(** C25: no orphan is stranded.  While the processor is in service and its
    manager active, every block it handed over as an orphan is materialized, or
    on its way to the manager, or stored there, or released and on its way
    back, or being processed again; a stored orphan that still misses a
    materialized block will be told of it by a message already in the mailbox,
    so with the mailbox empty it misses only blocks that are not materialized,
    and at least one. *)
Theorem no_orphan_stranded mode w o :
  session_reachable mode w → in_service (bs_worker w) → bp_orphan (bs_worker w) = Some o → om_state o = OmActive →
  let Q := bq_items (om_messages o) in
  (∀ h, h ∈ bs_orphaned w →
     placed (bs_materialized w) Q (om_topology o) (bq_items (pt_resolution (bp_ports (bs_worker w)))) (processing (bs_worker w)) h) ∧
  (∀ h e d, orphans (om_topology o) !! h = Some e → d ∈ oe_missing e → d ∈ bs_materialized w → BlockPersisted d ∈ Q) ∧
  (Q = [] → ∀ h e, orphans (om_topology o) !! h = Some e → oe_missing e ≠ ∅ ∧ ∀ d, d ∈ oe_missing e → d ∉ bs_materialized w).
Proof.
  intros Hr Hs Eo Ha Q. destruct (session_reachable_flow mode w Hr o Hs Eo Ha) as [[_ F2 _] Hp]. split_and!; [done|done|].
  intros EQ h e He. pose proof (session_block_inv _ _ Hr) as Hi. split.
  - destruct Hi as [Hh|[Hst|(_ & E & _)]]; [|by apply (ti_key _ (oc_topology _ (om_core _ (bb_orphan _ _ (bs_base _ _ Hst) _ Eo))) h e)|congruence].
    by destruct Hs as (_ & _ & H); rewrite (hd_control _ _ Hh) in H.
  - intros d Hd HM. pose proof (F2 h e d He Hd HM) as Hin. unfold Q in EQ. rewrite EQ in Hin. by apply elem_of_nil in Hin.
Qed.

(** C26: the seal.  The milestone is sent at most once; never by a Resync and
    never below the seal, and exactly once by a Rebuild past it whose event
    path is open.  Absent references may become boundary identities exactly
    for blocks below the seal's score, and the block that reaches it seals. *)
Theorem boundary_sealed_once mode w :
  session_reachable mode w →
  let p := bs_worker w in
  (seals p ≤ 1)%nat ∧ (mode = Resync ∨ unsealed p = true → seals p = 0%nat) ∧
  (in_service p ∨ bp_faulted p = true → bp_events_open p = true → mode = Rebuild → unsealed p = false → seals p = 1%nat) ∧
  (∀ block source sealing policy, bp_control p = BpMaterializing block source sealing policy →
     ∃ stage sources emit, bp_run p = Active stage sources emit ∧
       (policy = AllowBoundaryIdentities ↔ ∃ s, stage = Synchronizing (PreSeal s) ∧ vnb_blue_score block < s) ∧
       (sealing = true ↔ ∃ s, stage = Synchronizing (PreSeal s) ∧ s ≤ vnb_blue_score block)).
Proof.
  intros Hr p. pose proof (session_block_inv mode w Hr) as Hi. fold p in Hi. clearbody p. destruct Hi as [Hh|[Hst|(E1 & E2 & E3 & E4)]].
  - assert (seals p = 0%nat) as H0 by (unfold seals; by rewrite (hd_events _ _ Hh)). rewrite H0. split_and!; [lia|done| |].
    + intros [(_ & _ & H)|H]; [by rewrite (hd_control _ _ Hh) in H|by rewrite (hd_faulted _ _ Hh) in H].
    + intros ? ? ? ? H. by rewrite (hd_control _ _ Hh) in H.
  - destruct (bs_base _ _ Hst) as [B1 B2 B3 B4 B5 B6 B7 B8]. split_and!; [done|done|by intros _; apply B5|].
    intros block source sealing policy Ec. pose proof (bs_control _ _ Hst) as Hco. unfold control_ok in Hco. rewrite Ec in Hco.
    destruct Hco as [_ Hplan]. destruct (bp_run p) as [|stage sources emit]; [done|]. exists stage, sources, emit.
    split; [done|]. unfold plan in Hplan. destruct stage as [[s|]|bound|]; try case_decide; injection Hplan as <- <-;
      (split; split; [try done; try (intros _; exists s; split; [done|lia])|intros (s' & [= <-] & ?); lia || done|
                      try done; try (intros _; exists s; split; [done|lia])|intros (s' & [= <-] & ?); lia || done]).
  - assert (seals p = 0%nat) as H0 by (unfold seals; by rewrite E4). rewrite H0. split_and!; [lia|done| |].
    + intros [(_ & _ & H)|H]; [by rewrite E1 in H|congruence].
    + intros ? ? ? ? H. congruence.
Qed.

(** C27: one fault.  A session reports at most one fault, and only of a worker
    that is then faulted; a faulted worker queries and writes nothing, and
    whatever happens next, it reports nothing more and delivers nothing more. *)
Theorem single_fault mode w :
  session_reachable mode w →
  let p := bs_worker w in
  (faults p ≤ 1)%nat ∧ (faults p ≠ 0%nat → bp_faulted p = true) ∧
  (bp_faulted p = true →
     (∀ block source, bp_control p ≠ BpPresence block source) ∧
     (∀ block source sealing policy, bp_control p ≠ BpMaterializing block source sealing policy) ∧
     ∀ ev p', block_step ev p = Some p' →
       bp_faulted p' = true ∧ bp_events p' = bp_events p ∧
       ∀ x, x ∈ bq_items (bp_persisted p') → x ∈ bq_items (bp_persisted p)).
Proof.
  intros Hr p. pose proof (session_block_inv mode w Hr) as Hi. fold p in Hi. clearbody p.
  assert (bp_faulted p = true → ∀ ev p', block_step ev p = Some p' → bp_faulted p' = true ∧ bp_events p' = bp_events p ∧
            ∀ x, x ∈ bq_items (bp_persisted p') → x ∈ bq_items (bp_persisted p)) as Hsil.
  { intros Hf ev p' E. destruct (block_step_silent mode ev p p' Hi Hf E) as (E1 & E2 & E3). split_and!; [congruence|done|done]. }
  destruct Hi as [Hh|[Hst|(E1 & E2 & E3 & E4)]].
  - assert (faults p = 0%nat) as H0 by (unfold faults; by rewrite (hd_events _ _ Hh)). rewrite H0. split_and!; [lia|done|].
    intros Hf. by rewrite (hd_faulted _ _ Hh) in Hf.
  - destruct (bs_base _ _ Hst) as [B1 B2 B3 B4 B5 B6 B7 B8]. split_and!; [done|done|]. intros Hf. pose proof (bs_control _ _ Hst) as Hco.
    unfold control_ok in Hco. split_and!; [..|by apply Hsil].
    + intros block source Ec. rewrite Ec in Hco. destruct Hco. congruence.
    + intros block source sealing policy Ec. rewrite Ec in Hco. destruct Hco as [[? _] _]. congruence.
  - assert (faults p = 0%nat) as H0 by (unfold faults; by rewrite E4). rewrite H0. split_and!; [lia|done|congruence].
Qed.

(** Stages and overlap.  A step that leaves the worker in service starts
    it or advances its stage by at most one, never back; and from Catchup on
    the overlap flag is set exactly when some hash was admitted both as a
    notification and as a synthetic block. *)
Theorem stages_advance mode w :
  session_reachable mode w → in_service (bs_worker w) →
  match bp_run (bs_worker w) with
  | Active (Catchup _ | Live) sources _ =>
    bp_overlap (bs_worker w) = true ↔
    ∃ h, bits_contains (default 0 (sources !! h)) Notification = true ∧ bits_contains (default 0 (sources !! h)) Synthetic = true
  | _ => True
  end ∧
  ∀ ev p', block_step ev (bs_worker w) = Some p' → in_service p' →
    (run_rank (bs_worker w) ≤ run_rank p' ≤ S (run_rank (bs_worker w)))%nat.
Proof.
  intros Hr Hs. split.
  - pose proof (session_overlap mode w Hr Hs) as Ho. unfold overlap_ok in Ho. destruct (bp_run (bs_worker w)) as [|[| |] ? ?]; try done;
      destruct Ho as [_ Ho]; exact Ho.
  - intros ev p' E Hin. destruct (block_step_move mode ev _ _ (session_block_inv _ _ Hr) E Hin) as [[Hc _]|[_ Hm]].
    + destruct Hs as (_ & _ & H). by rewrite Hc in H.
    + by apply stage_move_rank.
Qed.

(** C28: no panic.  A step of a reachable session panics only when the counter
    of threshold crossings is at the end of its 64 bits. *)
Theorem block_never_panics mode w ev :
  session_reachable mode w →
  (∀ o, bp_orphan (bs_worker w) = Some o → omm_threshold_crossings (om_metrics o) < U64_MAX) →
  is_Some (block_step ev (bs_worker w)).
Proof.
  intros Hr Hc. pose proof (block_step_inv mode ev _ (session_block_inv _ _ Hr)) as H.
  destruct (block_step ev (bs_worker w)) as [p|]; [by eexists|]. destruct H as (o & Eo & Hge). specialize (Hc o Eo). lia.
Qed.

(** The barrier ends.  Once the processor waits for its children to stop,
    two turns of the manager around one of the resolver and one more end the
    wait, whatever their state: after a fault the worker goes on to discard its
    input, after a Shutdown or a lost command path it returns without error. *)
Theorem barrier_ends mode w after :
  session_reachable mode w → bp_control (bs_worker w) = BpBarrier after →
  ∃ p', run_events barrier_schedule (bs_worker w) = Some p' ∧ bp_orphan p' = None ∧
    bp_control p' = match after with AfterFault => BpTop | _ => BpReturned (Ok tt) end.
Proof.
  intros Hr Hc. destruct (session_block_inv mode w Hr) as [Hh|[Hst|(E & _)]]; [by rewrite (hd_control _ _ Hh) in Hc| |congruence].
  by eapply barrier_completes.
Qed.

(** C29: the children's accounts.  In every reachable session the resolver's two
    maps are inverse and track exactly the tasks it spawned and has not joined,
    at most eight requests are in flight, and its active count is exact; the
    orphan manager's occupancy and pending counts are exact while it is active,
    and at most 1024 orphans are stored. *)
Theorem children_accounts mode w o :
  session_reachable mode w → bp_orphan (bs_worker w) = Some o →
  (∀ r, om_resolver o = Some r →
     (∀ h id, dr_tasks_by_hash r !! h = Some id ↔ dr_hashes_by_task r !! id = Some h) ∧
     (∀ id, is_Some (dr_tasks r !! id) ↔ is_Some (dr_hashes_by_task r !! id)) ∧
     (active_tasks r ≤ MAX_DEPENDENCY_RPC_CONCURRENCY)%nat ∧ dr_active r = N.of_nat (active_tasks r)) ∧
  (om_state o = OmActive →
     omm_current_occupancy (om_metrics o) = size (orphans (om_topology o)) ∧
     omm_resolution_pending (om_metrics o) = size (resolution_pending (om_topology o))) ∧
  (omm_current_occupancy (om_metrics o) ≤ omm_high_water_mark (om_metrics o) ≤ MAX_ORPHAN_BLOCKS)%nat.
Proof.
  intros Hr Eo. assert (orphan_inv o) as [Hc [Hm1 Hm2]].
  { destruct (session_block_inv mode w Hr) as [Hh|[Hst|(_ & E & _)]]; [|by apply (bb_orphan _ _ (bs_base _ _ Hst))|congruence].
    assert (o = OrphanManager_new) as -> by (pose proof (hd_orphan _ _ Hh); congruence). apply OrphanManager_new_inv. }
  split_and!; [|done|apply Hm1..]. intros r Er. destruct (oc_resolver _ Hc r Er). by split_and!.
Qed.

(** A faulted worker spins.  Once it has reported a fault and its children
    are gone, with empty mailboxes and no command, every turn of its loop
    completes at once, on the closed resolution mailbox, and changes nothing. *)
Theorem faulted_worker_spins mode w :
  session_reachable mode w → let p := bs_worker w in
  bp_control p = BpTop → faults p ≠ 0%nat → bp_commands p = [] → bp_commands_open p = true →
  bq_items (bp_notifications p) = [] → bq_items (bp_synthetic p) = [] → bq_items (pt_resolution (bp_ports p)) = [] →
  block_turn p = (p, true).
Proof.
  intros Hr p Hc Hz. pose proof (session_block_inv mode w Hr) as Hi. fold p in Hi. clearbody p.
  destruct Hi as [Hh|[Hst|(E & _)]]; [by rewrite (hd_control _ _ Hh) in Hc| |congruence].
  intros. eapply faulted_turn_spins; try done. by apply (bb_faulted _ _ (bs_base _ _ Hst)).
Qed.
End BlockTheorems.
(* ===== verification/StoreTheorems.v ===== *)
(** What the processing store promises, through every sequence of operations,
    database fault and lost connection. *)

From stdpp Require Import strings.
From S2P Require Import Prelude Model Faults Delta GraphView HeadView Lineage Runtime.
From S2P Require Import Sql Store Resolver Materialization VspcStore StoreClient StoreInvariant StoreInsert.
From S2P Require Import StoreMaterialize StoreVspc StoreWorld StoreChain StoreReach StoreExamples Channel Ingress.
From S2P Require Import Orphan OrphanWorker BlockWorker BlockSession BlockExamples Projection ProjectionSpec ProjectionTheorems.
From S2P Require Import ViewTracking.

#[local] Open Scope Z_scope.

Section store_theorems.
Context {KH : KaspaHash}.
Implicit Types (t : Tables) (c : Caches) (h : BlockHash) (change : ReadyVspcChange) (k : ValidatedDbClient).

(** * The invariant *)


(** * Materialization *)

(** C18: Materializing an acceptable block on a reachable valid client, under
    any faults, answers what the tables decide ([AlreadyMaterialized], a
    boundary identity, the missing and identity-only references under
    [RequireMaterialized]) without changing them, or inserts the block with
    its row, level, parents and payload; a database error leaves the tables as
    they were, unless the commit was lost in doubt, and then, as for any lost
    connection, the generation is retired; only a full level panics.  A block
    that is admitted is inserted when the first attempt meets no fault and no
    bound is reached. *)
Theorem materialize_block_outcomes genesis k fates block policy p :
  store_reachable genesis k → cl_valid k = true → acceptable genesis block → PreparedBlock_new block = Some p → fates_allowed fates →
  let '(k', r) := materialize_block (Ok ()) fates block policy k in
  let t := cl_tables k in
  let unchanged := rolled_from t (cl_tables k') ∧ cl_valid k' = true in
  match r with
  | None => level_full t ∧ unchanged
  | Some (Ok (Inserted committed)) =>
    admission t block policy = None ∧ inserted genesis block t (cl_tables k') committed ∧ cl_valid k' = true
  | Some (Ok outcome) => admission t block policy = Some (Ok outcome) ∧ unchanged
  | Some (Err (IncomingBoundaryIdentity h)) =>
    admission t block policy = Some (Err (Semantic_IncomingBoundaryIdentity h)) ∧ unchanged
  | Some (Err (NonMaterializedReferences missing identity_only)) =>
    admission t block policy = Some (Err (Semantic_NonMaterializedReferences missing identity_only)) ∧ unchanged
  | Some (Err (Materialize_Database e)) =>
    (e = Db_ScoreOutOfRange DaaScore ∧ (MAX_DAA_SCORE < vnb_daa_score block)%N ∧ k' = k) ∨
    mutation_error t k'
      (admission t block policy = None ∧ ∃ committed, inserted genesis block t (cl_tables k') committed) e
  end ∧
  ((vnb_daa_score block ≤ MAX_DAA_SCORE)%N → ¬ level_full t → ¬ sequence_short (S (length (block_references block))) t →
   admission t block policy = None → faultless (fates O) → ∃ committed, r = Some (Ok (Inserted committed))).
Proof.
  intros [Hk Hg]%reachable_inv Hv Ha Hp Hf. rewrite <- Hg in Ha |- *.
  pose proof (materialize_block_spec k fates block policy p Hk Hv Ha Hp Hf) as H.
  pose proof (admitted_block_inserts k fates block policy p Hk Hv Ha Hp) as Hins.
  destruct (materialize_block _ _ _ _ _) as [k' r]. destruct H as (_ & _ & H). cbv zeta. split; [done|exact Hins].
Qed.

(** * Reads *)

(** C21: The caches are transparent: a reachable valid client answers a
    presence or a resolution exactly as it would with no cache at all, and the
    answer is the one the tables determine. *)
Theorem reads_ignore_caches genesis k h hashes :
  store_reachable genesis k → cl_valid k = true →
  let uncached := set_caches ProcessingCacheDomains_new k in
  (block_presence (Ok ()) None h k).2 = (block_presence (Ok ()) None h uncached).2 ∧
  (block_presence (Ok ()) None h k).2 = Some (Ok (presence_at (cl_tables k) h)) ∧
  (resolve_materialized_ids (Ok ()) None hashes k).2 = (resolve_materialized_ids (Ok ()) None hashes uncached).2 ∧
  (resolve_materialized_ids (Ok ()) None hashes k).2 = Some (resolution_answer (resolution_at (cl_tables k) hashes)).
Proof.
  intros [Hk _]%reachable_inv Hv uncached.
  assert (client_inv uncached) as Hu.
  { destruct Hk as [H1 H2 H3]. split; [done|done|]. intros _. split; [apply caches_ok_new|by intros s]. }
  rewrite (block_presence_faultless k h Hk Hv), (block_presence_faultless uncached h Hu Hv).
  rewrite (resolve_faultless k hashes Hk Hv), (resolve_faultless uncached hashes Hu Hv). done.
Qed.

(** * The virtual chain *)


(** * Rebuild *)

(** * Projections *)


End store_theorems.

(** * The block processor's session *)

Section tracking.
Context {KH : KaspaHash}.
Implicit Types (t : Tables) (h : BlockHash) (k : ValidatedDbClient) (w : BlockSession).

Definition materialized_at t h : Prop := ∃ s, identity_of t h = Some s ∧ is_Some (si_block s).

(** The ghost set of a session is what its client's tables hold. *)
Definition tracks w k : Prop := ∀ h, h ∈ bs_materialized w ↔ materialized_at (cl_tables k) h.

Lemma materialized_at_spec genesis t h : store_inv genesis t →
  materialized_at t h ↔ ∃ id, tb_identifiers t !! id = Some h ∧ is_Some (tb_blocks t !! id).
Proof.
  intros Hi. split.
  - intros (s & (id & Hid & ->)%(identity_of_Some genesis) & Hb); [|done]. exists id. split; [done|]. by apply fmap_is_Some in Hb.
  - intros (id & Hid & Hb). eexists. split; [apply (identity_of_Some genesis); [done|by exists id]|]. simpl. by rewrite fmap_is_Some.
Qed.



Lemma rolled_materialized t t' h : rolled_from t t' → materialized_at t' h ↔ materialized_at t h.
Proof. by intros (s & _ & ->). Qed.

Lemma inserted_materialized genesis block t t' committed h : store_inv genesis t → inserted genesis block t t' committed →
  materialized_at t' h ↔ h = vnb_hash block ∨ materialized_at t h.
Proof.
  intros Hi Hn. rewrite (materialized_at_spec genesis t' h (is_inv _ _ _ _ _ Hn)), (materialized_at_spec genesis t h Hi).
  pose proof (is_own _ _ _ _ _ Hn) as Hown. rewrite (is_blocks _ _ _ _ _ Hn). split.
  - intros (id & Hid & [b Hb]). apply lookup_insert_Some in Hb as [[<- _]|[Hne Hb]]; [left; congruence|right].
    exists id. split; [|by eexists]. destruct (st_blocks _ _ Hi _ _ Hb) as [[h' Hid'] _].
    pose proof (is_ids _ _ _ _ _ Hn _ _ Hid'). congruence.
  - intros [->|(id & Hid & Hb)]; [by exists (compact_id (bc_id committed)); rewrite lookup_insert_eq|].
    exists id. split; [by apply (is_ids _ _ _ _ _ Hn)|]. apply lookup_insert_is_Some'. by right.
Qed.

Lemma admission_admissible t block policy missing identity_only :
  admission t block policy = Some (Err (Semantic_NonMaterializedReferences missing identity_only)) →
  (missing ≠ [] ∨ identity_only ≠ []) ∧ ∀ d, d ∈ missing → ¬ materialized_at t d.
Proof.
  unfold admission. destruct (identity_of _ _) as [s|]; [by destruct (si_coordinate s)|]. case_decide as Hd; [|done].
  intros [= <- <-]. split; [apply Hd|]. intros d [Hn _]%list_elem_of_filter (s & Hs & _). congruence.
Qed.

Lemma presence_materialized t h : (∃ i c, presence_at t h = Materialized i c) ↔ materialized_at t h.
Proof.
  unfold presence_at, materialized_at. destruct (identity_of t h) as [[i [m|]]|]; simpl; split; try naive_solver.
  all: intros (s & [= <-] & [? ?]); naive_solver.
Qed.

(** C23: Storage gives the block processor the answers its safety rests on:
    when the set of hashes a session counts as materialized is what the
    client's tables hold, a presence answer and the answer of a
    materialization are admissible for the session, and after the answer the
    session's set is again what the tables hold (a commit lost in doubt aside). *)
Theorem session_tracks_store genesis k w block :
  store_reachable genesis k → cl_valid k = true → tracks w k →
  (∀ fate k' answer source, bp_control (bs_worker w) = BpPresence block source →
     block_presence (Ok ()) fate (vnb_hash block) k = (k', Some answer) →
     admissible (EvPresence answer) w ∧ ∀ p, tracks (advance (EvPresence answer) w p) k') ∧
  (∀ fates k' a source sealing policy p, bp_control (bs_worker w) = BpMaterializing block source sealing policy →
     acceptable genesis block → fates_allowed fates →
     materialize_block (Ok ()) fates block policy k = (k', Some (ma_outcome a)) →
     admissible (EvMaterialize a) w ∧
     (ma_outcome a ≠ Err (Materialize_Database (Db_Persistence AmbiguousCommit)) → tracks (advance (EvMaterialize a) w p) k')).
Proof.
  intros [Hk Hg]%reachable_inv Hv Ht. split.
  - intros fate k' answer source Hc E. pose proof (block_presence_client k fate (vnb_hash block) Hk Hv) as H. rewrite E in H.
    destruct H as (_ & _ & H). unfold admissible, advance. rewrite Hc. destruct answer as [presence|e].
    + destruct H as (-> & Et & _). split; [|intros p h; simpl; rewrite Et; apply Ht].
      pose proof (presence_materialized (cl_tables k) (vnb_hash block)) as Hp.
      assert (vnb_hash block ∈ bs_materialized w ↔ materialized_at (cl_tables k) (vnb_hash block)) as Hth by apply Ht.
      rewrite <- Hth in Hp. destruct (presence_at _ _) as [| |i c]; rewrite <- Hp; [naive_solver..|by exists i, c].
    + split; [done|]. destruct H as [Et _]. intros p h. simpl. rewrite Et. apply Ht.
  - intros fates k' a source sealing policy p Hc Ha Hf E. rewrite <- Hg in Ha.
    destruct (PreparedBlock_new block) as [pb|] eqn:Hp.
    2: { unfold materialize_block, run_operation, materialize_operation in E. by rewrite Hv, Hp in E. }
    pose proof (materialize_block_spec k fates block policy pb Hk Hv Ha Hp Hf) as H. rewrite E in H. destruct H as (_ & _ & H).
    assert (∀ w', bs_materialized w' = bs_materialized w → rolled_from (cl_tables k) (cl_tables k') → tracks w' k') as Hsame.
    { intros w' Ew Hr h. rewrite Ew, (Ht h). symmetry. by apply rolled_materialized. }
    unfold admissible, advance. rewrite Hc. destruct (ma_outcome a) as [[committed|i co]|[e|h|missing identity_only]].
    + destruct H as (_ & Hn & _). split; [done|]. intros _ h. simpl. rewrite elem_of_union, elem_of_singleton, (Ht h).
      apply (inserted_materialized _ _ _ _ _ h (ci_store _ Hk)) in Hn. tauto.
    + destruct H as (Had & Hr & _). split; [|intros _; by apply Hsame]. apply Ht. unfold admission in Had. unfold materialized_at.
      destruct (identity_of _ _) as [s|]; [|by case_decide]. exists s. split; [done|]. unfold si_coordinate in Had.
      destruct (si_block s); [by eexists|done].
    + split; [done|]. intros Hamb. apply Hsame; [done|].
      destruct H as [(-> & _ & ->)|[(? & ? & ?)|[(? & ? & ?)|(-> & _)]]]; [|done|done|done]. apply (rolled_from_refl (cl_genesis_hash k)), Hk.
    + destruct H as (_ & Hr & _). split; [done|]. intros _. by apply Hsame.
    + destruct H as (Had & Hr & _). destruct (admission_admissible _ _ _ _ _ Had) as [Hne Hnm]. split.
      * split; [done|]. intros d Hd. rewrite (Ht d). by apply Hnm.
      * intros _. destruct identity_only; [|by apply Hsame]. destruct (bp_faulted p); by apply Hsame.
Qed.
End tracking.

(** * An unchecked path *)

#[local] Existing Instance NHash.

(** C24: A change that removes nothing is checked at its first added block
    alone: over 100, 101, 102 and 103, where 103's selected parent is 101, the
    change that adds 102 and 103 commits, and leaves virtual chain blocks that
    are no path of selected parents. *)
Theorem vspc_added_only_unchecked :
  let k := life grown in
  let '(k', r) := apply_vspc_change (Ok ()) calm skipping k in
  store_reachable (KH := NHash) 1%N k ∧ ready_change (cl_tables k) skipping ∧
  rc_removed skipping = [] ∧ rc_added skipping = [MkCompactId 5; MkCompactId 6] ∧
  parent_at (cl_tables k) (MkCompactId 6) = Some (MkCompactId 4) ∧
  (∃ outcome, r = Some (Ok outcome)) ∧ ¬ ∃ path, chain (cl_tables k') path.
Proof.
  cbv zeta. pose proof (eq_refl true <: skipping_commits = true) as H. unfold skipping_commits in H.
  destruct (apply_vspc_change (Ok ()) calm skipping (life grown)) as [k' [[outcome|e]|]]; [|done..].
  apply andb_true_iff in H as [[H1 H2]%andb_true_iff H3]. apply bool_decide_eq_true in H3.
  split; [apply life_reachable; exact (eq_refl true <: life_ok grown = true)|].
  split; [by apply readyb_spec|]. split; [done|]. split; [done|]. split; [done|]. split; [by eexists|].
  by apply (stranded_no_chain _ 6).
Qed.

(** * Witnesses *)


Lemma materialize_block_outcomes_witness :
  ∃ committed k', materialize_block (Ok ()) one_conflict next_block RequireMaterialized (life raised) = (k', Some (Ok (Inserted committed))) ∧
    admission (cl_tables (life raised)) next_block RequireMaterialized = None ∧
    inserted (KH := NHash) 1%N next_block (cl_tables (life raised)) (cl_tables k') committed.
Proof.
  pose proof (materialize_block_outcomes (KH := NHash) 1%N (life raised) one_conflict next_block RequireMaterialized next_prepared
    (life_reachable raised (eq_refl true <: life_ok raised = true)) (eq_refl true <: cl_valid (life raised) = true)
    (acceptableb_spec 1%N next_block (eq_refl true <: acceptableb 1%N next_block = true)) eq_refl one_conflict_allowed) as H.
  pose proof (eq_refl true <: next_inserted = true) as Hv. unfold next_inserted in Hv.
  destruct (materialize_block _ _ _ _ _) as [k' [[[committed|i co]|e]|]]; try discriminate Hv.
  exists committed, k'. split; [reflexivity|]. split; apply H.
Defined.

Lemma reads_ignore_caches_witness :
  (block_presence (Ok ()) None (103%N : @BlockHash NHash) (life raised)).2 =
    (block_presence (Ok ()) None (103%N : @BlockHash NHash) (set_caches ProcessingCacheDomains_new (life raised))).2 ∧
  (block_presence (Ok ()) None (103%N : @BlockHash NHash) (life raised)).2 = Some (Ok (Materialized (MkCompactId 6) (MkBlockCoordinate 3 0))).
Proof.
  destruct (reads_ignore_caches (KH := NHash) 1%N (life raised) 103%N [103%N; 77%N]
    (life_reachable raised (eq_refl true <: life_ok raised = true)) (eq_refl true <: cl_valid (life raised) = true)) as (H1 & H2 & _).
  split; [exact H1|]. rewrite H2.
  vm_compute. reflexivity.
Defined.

● ● ● ● ● ● ●

Within the data above, the lines from the one with "(** C29: the" to the one with "Theorem children_accounts mode" must be repeated exactly; no other line belongs in the answer.

▶ _Problem solution_
(** C29: the children's accounts.  In every reachable session the resolver's two
    maps are inverse and track exactly the tasks it spawned and has not joined,
    at most eight requests are in flight, and its active count is exact; the
    orphan manager's occupancy and pending counts are exact while it is active,
    and at most 1024 orphans are stored. *)
Theorem children_accounts mode w o :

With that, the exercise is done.